(** a file the fast check accepts and that [open] can read is
    accepted by the full check: the fast check tests a superset of the
    attribute bits and of the temp-name conditions. *)
Theorem fast_accepts_full_accepts nt fs p :
  (is_browser_accessible_fast nt fs p).1 = true -> fs_open fs p = OpenOk ->
  is_browser_accessible nt fs p = (true, R_accessible).
Proof.
  unfold is_browser_accessible_fast, is_browser_accessible.
  destruct (startswith (os_basename nt p) DOT) eqn:Hd; [done|].
  case_bool_decide as Hm; [done|].
  destruct (startswith (os_basename nt p) TILDE); [done|].
  destruct (endswith (os_basename nt p) DOT_TMP); [done|]. cbn [orb andb].
  intros Hacc Ho.
  assert (attrs_none : forall a, fs_stat fs p = StatOk a -> a ≫= full_attr_reason = None).
  { intros [a|] Hs; [|done]. rewrite Hs in Hacc. cbn in Hacc |- *.
    apply fast_full_attr_none. by destruct (fast_attr_reason a). }
  destruct (fs_stat fs p) as [a|k m|m] eqn:Hs; try done.
  rewrite (attrs_none a eq_refl). cbn [andb]. rewrite ?bool_decide_false by done. by rewrite Ho.
Qed.

(** the two checks disagree on a name that starts with [~] but does
    not end in [.tmp]: the fast check tests [or], the full check [and], so
    the same readable file is a ["Temp file"] for one and accessible for
    the other. *)
Theorem tilde_file_divergence nt fs p attrs :
  startswith (os_basename nt p) DOT = false -> startswith (os_basename nt p) TILDE = true ->
  endswith (os_basename nt p) DOT_TMP = false -> py_lower (os_basename nt p) ∉ metadata_names ->
  fs_stat fs p = StatOk (Some attrs) -> full_attr_reason attrs = None -> fs_open fs p = OpenOk ->
  is_browser_accessible_fast nt fs p = (false, R_temp_file) /\
  is_browser_accessible nt fs p = (true, R_accessible).
Proof.
  intros Hd Ht He Hm Hs Ha Ho. unfold is_browser_accessible_fast, is_browser_accessible.
  rewrite Hd, Ht, He, Hs. cbn [orb andb]. rewrite bool_decide_false by done.
  cbn [mbind option_bind]. rewrite Ha; cbn [andb]; rewrite ?bool_decide_false by done; by rewrite Ho.
Qed.

(** [analyze_browser_accessibility] files an error by the words of
    its message: a stat or open error whose message names a path with
    [hidden] in it is counted as a hidden file. *)
Theorem categorize_error_by_message msg :
  contains W_hidden (py_lower msg) = true ->
  categorize (R_stat_error ++ msg) = CatHidden /\ categorize (R_file_access_error ++ msg) = CatHidden.
Proof.
  intros Hh. unfold categorize. rewrite !py_lower_app.
  by rewrite !contains_app_r by done.
Qed.

(** ** Witnesses *)

(** A file system where every path is a readable directory entry without
    attribute bits. *)
Definition sample_fs : file_system := FileSystem (fun _ => StatOk (Some 0)) (fun _ => OpenOk) (fun _ => IsDir).
Definition sample_dir : text := Eval vm_compute in U"d".
Definition sample_walk : list (text * list text) := Eval vm_compute in [(U"d", [U"a.txt"; U".b"])].

Lemma count_files_in_directory_counts_witness :
  count_files_in_directory false sample_fs sample_dir sample_walk = Counted (HiddenCounts 2 1 0 1 0 []) /\
  (h_errors (HiddenCounts 2 1 0 1 0 []) = 0%nat /\ h_error_files (HiddenCounts 2 1 0 1 0 []) = [] /\
   h_total_files (HiddenCounts 2 1 0 1 0 []) = length (walk_paths false sample_walk) /\
   hidden_inv (HiddenCounts 2 1 0 1 0 [])).
Proof.
  assert (H : count_files_in_directory false sample_fs sample_dir sample_walk = Counted (HiddenCounts 2 1 0 1 0 []))
    by (vm_compute; reflexivity).
  split; [exact H|exact (count_files_in_directory_counts false sample_fs _ _ _ H)].
Defined.

Lemma count_files_in_directory_posix_witness :
  fs_kind sample_fs sample_dir = IsDir /\
  exists c, count_files_in_directory false sample_fs sample_dir sample_walk = Counted c.
Proof. split; [reflexivity|apply count_files_in_directory_posix; reflexivity]. Defined.

Lemma fast_never_permission_denied_witness :
  (is_browser_accessible_fast false sample_fs sample_dir).2 <> R_permission_denied.
Proof. apply fast_never_permission_denied. Defined.

Definition thumbs_path : text := Eval vm_compute in U"d/Thumbs.db".

Lemma fast_metadata_names_witness :
  (is_browser_accessible_fast false sample_fs thumbs_path).2 = R_system_metadata /\
  py_lower (os_basename false thumbs_path) ∈ take 2 metadata_names.
Proof.
  assert (H : (is_browser_accessible_fast false sample_fs thumbs_path).2 = R_system_metadata)
    by (vm_compute; reflexivity).
  split; [exact H|exact (fast_metadata_names false sample_fs thumbs_path H)].
Defined.

Definition plain_path : text := Eval vm_compute in U"d/a.txt".

Lemma fast_accepts_full_accepts_witness :
  (is_browser_accessible_fast false sample_fs plain_path).1 = true /\
  is_browser_accessible false sample_fs plain_path = (true, R_accessible).
Proof.
  split; [vm_compute; reflexivity|].
  apply fast_accepts_full_accepts; vm_compute; reflexivity.
Defined.

Definition tilde_path : text := Eval vm_compute in U"d/~a.txt".

Lemma tilde_file_divergence_witness :
  is_browser_accessible_fast false sample_fs tilde_path = (false, R_temp_file) /\
  is_browser_accessible false sample_fs tilde_path = (true, R_accessible).
Proof.
  apply (tilde_file_divergence false sample_fs tilde_path 0); try (vm_compute; reflexivity).
  apply (bool_decide_unpack (py_lower (os_basename false tilde_path) ∉ metadata_names)). vm_compute. exact I.
Defined.

Definition hidden_msg : text := Eval vm_compute in U"[Errno 5] Input/output error: '/home/u/.hidden/a.txt'".

Lemma categorize_error_by_message_witness :
  contains W_hidden (py_lower hidden_msg) = true /\
  categorize (R_stat_error ++ hidden_msg) = CatHidden /\ categorize (R_file_access_error ++ hidden_msg) = CatHidden.
Proof.
  assert (H : contains W_hidden (py_lower hidden_msg) = true) by (vm_compute; reflexivity).
  split; [exact H|exact (categorize_error_by_message hidden_msg H)].
Defined.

* [PROBLEM REQUIREMENTS] All lines with the word "reflexivity" need to be copied from the data above.

* [REPLY TO THE EXERCISE]
    by (vm_compute; reflexivity).
Proof. split; [reflexivity|apply count_files_in_directory_posix; reflexivity]. Defined.
    by (vm_compute; reflexivity).
  split; [vm_compute; reflexivity|].
  apply fast_accepts_full_accepts; vm_compute; reflexivity.
  apply (tilde_file_divergence false sample_fs tilde_path 0); try (vm_compute; reflexivity).
  assert (H : contains W_hidden (py_lower hidden_msg) = true) by (vm_compute; reflexivity).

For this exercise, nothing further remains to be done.